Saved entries
____

Lemma elem_of_failed w id :
  (∃ entry, entry ∈ get_failed_assessments w ∧ failed_id entry = id)
  ↔ ∃ p, modules w !! id = Some p
         ∧ video_watched p = true ∧ assessment_passed p = false.
Proof.
  unfold get_failed_assessments. split.
  - intros (entry & Hin & <-). apply list_elem_of_fmap in Hin as ([k p] & -> & Hin).
    apply list_elem_of_filter in Hin as [Hf Hin].
    apply elem_of_map_to_list in Hin. simpl in *.
    apply andb_prop_elim in Hf as [Hw Hp].
    apply Is_true_true in Hw. apply negb_prop_elim in Hp.
    exists p. repeat split; try done. by destruct (assessment_passed p).
  - intros (p & Hl & Hw & Hp).
    exists {| failed_id := id; failed_name := module_name p;
              failed_attempts := assessment_attempts p |}. split; [|done].
    apply list_elem_of_fmap. exists (id, p). split; [done|].
    apply list_elem_of_filter. split; [|by apply elem_of_map_to_list].
    simpl. by rewrite Hw, Hp.
Qed.

(** The tool [mark_video_watched] leaves the module watched: the module
    named by the input, or ["unknown"] when the input names none, is in
    the store afterwards with its video watched; when the disk takes the
    writes the file holds the entire store; a module that is new gets the
    given name, or its identifier when no name or an empty one is given;
    and unless its assessment has passed, the module is among the failed
    assessments. *)
Theorem mark_tool_marks (input : ToolInput) (w : World) :
  let id := default "unknown" (in_module_id input) in
  let w' := exec (_execute_custom_tool "mark_video_watched" input) w in
  ∃ p, modules w' !! id = Some p
       ∧ video_watched p = true
       ∧ (reliable w → on_file w')
       ∧ (modules w !! id = None →
            module_name p = match in_module_name input with
                            | Some name => if decide (name = "") then id else name
                            | None => id
                            end)
       ∧ (assessment_passed p = false →
            ∃ entry, entry ∈ get_failed_assessments w' ∧ failed_id entry = id).
Proof.
  intros id w'. subst w'. unfold exec at 1 2 3. rewrite mark_tool_run. simpl.
  fold id. set (name := Agent.get (in_module_name input) id).
  set (w1 := exec (get_or_create_module id name) w).
  destruct (get_or_create_module_returns id name w) as (p1 & _ & Hp1).
  fold w1 in Hp1.
  assert (modules (exec (mark_video_watched id) w1) !! id
          = Some (set_video_watched true p1)) as Hp.
  { rewrite mark_video_watched_modules, lookup_alter_eq.
    by rewrite (get_or_create_module_default _ _ _ Hp1), Hp1. }
  exists (set_video_watched true p1). split; [done|]. split; [done|].
  split.
  { intros Hw. apply persisted_on_file, mark_video_watched_persisted.
    intros n. unfold w1. by rewrite get_or_create_module_disk. }
  split.
  - intros Hnone. simpl. unfold w1 in Hp1.
    rewrite (get_or_create_module_created _ _ _ Hnone) in Hp1. simplify_eq. simpl.
    unfold or_else, name, Agent.get.
    destruct (in_module_name input) as [n|]; simpl.
    + destruct (truthy n) eqn:Hn.
      * apply truthy_true in Hn. by rewrite decide_False.
      * apply truthy_false in Hn. by rewrite decide_True.
    + destruct (truthy id) eqn:Hn; [done|]. by apply truthy_false in Hn.
  - intros Hpass. apply elem_of_failed. by eexists.
Qed.
Lemma handle_keeps_bare A (c : command A) b :
  wf_store (playlists b) -> bare_store (playlists b) ->
  bare_store (playlists (final (handle A c b))).
Proof.
  intros Hwf Hb.
  destruct c as [g|g n|g n|g n n'|g n u r|g n i]; cbn [handle].
  - rewrite list_playlist_final. exact Hb.
  - rewrite create_playlist_eq, (wf_store_no_int_key _ g Hwf). cbn [truthy].
    destruct (kcontains (playlists b) (KStr n)); [exact Hb|].
    cbn [final fst started_on playlists]. apply values_set_Forall; [exact Hb|].
    split; [simpl; lia | repeat constructor].
  - rewrite delete_playlist_eq.
    destruct (kcontains (playlists b) (KStr n)); [|exact Hb].
    destruct (kget (playlists b) (KStr (str_int g))) as [gp|] eqn:G; [|exact Hb].
    destruct (sget gp n); [|exact Hb].
    cbn [final fst started_on playlists]. apply values_set_Forall; [exact Hb|].
    apply bare_guild_remove. eapply bare_store_get; eauto.
  - rewrite (rename_playlist_string_keys g n n' b Hwf).
    destruct (kcontains (playlists b) (KStr n)); exact Hb.
  - rewrite (add_to_playlist_string_keys A (fun _ => r) g n u b Hwf). exact Hb.
  - destruct (kget (playlists b) (KStr (str_int g))) as [gp|] eqn:G.
    + destruct (sget gp n) as [l|] eqn:L.
      * rewrite (remove_from_playlist_present _ _ i _ _ _ G L).
        rewrite (bare_guild_tracks gp n l (bare_store_get _ _ _ Hb G) L).
        rewrite (py_index_out_of_range (List.length (@nil string)) (i - 1))
          by (simpl; lia).
        exact Hb.
      * rewrite (remove_from_playlist_missing_name _ _ i _ _ G L). exact Hb.
    + rewrite (remove_from_playlist_missing_guild _ n i _ G). exact Hb.
Qed.

Lemma run_keeps_bare A (cs : list (command A)) b :
  wf_store (playlists b) -> bare_store (playlists b) ->
  bare_store (playlists (run cs b)).
Proof.
  revert b. induction cs as [|c cs IH]; intros b Hwf Hb; [exact Hb|].
  simpl. apply IH; [now apply preserves_handle | now apply handle_keeps_bare].
Qed.

(** X15: a bot that starts without a file never stores a track and never
    holds two playlists in one guild, whatever commands it handles: in the
    state after any sequence of commands every guild has at most one
    playlist and every playlist is empty. *)
Theorem fresh_bot_never_stores_a_track :
  forall A (cs : list (command A)) k g,
    kget (playlists (run cs fresh)) k = Some g ->
    (List.length g <= 1)%nat /\
    forall name l, sget g name = Some l -> l = [].
Proof.
  intros A cs k g G.
  assert (Hb : bare_store (playlists (run cs fresh))).
  { apply run_keeps_bare; [repeat split; constructor | constructor]. }
  pose proof (bare_store_get _ _ _ Hb G) as Hg.
  split; [exact (proj1 Hg)|].
  intros name l L. eapply bare_guild_tracks; eauto.
Qed.

Lemma fresh_bot_never_stores_a_track_witness :
  kget (playlists (run [Create unit 1 "a"; Add unit 1 "a" "u" (Some track_a);
                        Create unit 1 "b"; Remove unit 1 "b" 1] fresh))
       (KStr "1") = Some [("b", [])] /\
  (List.length [("b", @nil string)] <= 1)%nat.
Proof.
  split; [reflexivity|].
  exact (proj1 (fresh_bot_never_stores_a_track unit
                  [Create unit 1 "a"; Add unit 1 "a" "u" (Some track_a);
                   Create unit 1 "b"; Remove unit 1 "b" 1]
                  (KStr "1") [("b", [])] eq_refl)).
Defined.

(** ** add_to_playlist and the resolver *)

(** X16: when the resolver rejects the url, [add_to_playlist] leaves the
    store and the file as they were, in every state. *)
Theorem add_rejected_url_changes_nothing :
  forall T (fetch : string -> option (Sources.Track T)) guild name url b,
    fetch url = None ->
    final (PlaylistGroup.add_to_playlist T fetch guild name url b) = b.
Proof.
  intros T fetch guild name url b H. rewrite add_to_playlist_eq, H.
  split_cases; reflexivity.
Qed.

Lemma add_rejected_url_changes_nothing_witness :
  final (PlaylistGroup.add_to_playlist unit (fun _ => None) 1 "p" "nowhere"
           {| playlists := [(KInt 1, [("p", ["u"])])]; file := None |})
  = {| playlists := [(KInt 1, [("p", ["u"])])]; file := None |}.
Proof.
  apply (add_rejected_url_changes_nothing unit (fun _ => None) 1 "p" "nowhere"
           {| playlists := [(KInt 1, [("p", ["u"])])]; file := None |}).
  reflexivity.
Defined.

(** X17: in a state whose store has the guild under its integer id, with
    the playlist present, a url the resolver accepts is appended as it is
    at the end of the playlist, the store is saved, and the embed carries
    the text of the resolved track. *)
Theorem add_accepted_url_appends_raw_url :
  forall T (fetch : string -> option (Sources.Track T)) guild name url b g l track,
    kget (playlists b) (KInt guild) = Some g ->
    sget g name = Some l ->
    fetch url = Some track ->
    PlaylistGroup.add_to_playlist T fetch guild name url b
    = (started_on (kset (playlists b) (KInt guild) (sset g name (l ++ [url])%list)),
       [Defer;
        FollowupEmbed
          {| e_title := "Added to the playlist " ++ name;
             e_description := Sources.Track_str T track;
             e_thumbnail := if truthy_str (Sources.thumbnail T track)
                            then Sources.thumbnail T track else None |}],
       Ok tt).
Proof.
  intros T fetch guild name url b g l track G L F.
  now rewrite add_to_playlist_eq, G, L, F.
Qed.

Lemma add_accepted_url_appends_raw_url_witness :
  final (PlaylistGroup.add_to_playlist unit (fun _ => Some track_a) 1 "p" "https://example/a?x=1"
           {| playlists := [(KInt 1, [("p", ["u"])])]; file := None |})
  = started_on [(KInt 1, [("p", ["u"; "https://example/a?x=1"])])].
Proof.
  rewrite (add_accepted_url_appends_raw_url unit (fun _ => Some track_a) 1 "p"
             "https://example/a?x=1"
             {| playlists := [(KInt 1, [("p", ["u"])])]; file := None |}
             [("p", ["u"])] ["u"] track_a eq_refl eq_refl eq_refl).
  reflexivity.
Defined.

(** ** PlaylistTransformer *)

Lemma transform_eq guild value b :
  PlaylistTransformer.transform guild value b
  = (b, [],
     match kget (playlists b) (KStr (str_int guild)) with
     | Some g =>
         match sget g value with
         | Some _ => Ok value
         | None => Raise (AppCommandError ("Playlist '" ++ value ++ "' does not exist."))
         end
     | None => Raise (AppCommandError ("Playlist '" ++ value ++ "' does not exist."))
     end).
Proof.
  unfold PlaylistTransformer.transform. cbv zeta.
  ev (get_playlists_ok b). unfold PyDict.contains at 1.
  destruct (kget (playlists b) (KStr (str_int guild))) as [g|] eqn:G; [|reflexivity].
  ev (guild_at_ok _ _ _ G). unfold PyDict.contains.
  destruct (sget g value); reflexivity.
Qed.

(** X18: [transform] returns the name exactly when the store has an entry
    for the guild (under the guild id as a string) that holds a playlist of
    that name; otherwise it raises [AppCommandError]; it sends nothing and
    leaves the state as it was. *)
Theorem transform_accepts_exactly_existing_names :
  forall guild value b,
    (outcome (PlaylistTransformer.transform guild value b) = Ok value <->
     exists g l, kget (playlists b) (KStr (str_int guild)) = Some g /\
                 sget g value = Some l) /\
    (outcome (PlaylistTransformer.transform guild value b) = Ok value \/
     outcome (PlaylistTransformer.transform guild value b)
     = Raise (AppCommandError ("Playlist '" ++ value ++ "' does not exist."))) /\
    final (PlaylistTransformer.transform guild value b) = b /\
    sent (PlaylistTransformer.transform guild value b) = [].
Proof.
  intros guild value b. rewrite transform_eq. cbn [outcome final sent fst snd].
  destruct (kget (playlists b) (KStr (str_int guild))) as [g|] eqn:G.
  - destruct (sget g value) as [l|] eqn:L.
    + repeat split; auto. intros _. now exists g, l.
    + repeat split; auto; try discriminate.
      intros (g0 & l0 & [= <-] & H). congruence.
  - repeat split; auto; try discriminate.
    intros (g0 & l0 & H & _). discriminate H.
Qed.

Lemma autocomplete_eq lower guild current b :
  PlaylistTransformer.autocomplete lower guild current b
  = (b, [],
     Ok match kget (playlists b) (KStr (str_int guild)) with
        | None => []
        | Some g =>
            map (fun name => {| PlaylistTransformer.c_name := name;
                                PlaylistTransformer.c_value := name |})
                (filter (fun name => is_substring (lower current) (lower name))
                        (PyDict.keys g))
        end).
Proof.
  unfold PlaylistTransformer.autocomplete. cbv zeta.
  ev (get_playlists_ok b). unfold PyDict.contains.
  destruct (kget (playlists b) (KStr (str_int guild))) as [g|] eqn:G; cbn [negb].
  - ev (guild_at_ok _ _ _ G). reflexivity.
  - reflexivity.
Qed.

(** X19: [autocomplete] never raises and never changes the state; for a
    guild without an entry it returns no choice; every choice it returns
    has the same name and value, which is a playlist name of the guild that
    contains the typed text when both are put in lower case. *)
Theorem autocomplete_suggests_only_matching_playlists :
  forall lower guild current b,
    exists cs,
      PlaylistTransformer.autocomplete lower guild current b = (b, [], Ok cs) /\
      (kget (playlists b) (KStr (str_int guild)) = None -> cs = []) /\
      forall c, In c cs ->
        PlaylistTransformer.c_name c = PlaylistTransformer.c_value c /\
        is_substring (lower current) (lower (PlaylistTransformer.c_value c)) = true /\
        exists g, kget (playlists b) (KStr (str_int guild)) = Some g /\
                  In (PlaylistTransformer.c_value c) (PyDict.keys g).
Proof.
  intros lower guild current b. eexists. split; [apply autocomplete_eq|].
  destruct (kget (playlists b) (KStr (str_int guild))) as [g|].
  - split; [discriminate|]. intros c Hc.
    apply in_map_iff in Hc. destruct Hc as (n & <- & Hn).
    apply filter_In in Hn. destruct Hn as [Hin Hsub]. simpl.
    repeat split; auto. now exists g.
  - split; [reflexivity|]. intros c [].
Qed.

____

- WHAT IS BEING ASKED: I'd like the lines above from the one with "destruct (kcontains (playlists b) (KStr n)); [exact" up to and including the one with "L). exact Hb." copied exactly, with no other lines.

- EXERCISE SOLUTION:
    destruct (kcontains (playlists b) (KStr n)); [exact Hb|].
    cbn [final fst started_on playlists]. apply values_set_Forall; [exact Hb|].
    split; [simpl; lia | repeat constructor].
  - rewrite delete_playlist_eq.
    destruct (kcontains (playlists b) (KStr n)); [|exact Hb].
    destruct (kget (playlists b) (KStr (str_int g))) as [gp|] eqn:G; [|exact Hb].
    destruct (sget gp n); [|exact Hb].
    cbn [final fst started_on playlists]. apply values_set_Forall; [exact Hb|].
    apply bare_guild_remove. eapply bare_store_get; eauto.
  - rewrite (rename_playlist_string_keys g n n' b Hwf).
    destruct (kcontains (playlists b) (KStr n)); exact Hb.
  - rewrite (add_to_playlist_string_keys A (fun _ => r) g n u b Hwf). exact Hb.
  - destruct (kget (playlists b) (KStr (str_int g))) as [gp|] eqn:G.
    + destruct (sget gp n) as [l|] eqn:L.
      * rewrite (remove_from_playlist_present _ _ i _ _ _ G L).
        rewrite (bare_guild_tracks gp n l (bare_store_get _ _ _ Hb G) L).
        rewrite (py_index_out_of_range (List.length (@nil string)) (i - 1))
          by (simpl; lia).
        exact Hb.
      * rewrite (remove_from_playlist_missing_name _ _ i _ _ G L). exact Hb.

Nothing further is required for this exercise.